The benign, non-invasive lesions of tuberous sclerosis can appear in any organ like the brain, heart, skin, eyes, kidney, lung, and liver. Therefore, TS has a wide clinical spectrum. The diagnosis of definitive TS is based on specific clinical features and requires the presence of two major criteria, or one major and two minor [3]. Pulmonary lymphangioleiomyomatosis, renal angiomyolipoma and facial angiofibroma are some of the major clinical features.
The most frequent cause of death in patients with TS is renal complication [3, 5]. Multifocal, bilateral angiomyolipomas are found in about 70-90% of adult patients [3], and the prevalence increases with age, being less frequent in children [3, 4]. These lesions are more often prevalent in women, suggesting a hormonal component to the tumor growth [6]. The angiomyolipomas are composed of varying amounts of mature adipose tissue, smooth muscle, and abnormal blood vessels [3, 6]. The demonstration of intratumoral fat with negative attenuation values at CT is virtually pathognomonic of angiomyolipoma. Thin-section unenhanced CT is essential to visualize the fat content of angiomyolipomas [7]. Progressive enlargement of tumors and hemorrhage into the lesion can result in flank pain, a palpable tender mass and gross or microscopic hematuria, and interfere with renal function [6]. Tumors larger than 4 cm in diameter have a greater risk of spontaneous or traumatic rupture resulting in hemorrhagic complications [6], which is the most common cause of death in patients with TS [8]. Some patients with TS carry a contiguous germline deletion that affects both the TSC2 gene and the adjacent gene, polycystic kidney disease type 1 (PKD1), resulting in a polycystic kidney phenotype that leads to early renal insufficiency [3, 4]. In our patient, the family history indicates that she inherited a germline mutation in the TSC2 gene. Renal cell carcinoma can occur in approximately 2-3% of adults with TS [3].

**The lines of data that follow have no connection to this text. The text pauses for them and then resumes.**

(** * ClaRunner: the CLA orchestrator of cla-signature-bot (src/claRunner.ts)

    [ClaRunner.execute] is an asynchronous method that talks to a handful of
    collaborators (pull-request authors, allowlist, CLA file repository,
    pull-request comments, notarization, check runner, the platform's lock
    and organization-member endpoints) and to the action toolkit's logger.

    The embedding is shallow: the method is a computation in a state-and-
    exception monad [M].  The state holds the ordered trace of every call the
    method issues, the in-memory CLA file object that the runner shares with
    its repository, and the persisted ledger.  What the collaborators answer
    is part of the [ClaRunner] object itself, as the promises their methods
    return. *)

From Stdlib Require Import String List Bool NArith Lia DecimalString.
From ExtLib Require Import Structures.Monad Structures.MonadExc.
Import ListNotations.
Import MonadNotation.
Local Open Scope string_scope.
Local Open Scope list_scope.
Local Open Scope monad_scope.

(** ** Promises and outcomes *)

(** A promise as the awaiting code sees it once it has settled.  The reason
    of a rejection is not modelled: nothing in [claRunner.ts] inspects it. *)
Inductive Promise (A : Type) : Type :=
| Resolved (a : A)
| Rejected.
Arguments Resolved {A} a.
Arguments Rejected {A}.

(** What running a piece of the method yields: a value, or an exception
    (for an [async] method: the rejection of the promise it returned). *)
Inductive Outcome (A : Type) : Type :=
| Returned (a : A)
| Thrown.
Arguments Returned {A} a.
Arguments Thrown {A}.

Pulmonary LAM is a rare progressive disease that predominantly affects women of childbearing age. Estrogen is thought to play a role in disease progression since it does not present prior to menarche and only rarely after menopause [9], and is exceptionally rare in men [1, 3, 8]. LAM probably affects 1-3% of patients with tuberous sclerosis [3, 5]. Although some articles report the occurrence of LAM in 1 to 3% of the patients with TS [3, 5], it seems that this incidence is much higher. Recent articles [10]-[12] report an incidence ranging from 26 to 34%. It is characterized by alveolar smooth-muscle proliferation leading to air trapping, pulmonary hemorrhage and lymphatic extravasation, and cystic destruction of the normal lung parenchyma [3]. Some of the manifestations are shortness of breath, coughing, chest pain, pneumothorax, chylous pleural effusions, hemoptysis, and eventually respiratory failure, but asymptomatic cases may occur [1, 3, 4]. Pulmonary function tests can show an obstructive or restrictive pattern [1]. Classical CT findings (diffuse, homogeneous, small thin-walled cysts) and compatible clinical history can be highly suggestive of LAM [5]. It is extremely difficult to treat, and the long-term prognosis is poor with the average duration of survival from the time of diagnosis near to 10 years [1]. Treatment consists of supportive management; hormonal therapy has been tried but without consistent success [1, 9]. Sirolimus (rapamycin) is being explored as another potential treatment, but additional trials will be needed to assess efficacy and potential side effects [11, 13].
Renal angiomyolipomas are present in 93% of patients with tuberous-sclerosis-associated pulmonary lymphangiomyomatosis [3]. It is important to recognize LAM before renal surgery for angiomyolipoma because of the risk of spontaneous pneumothorax or other perioperative pulmonary complication [5, 8]. Pneumothoraces ultimately occur in approximately 60 to 70% of patients with LAM, and the rate of recurrence is >70%, the highest among all chronic lung diseases [11].
Finally, it is very important to understand that a patient with TS requires a multidisciplinary clinical staff to receive a complete evaluation of the multisystem complications. In patients with lymphangiomyomatosis, annual pulmonary-function testing may be useful to monitor lung function and provide a measure of disease progression [4]. The monitoring of angiomyolipomas growth, by ultrasonography, CT, or magnetic resonance, is an essential issue in the management of TS [4].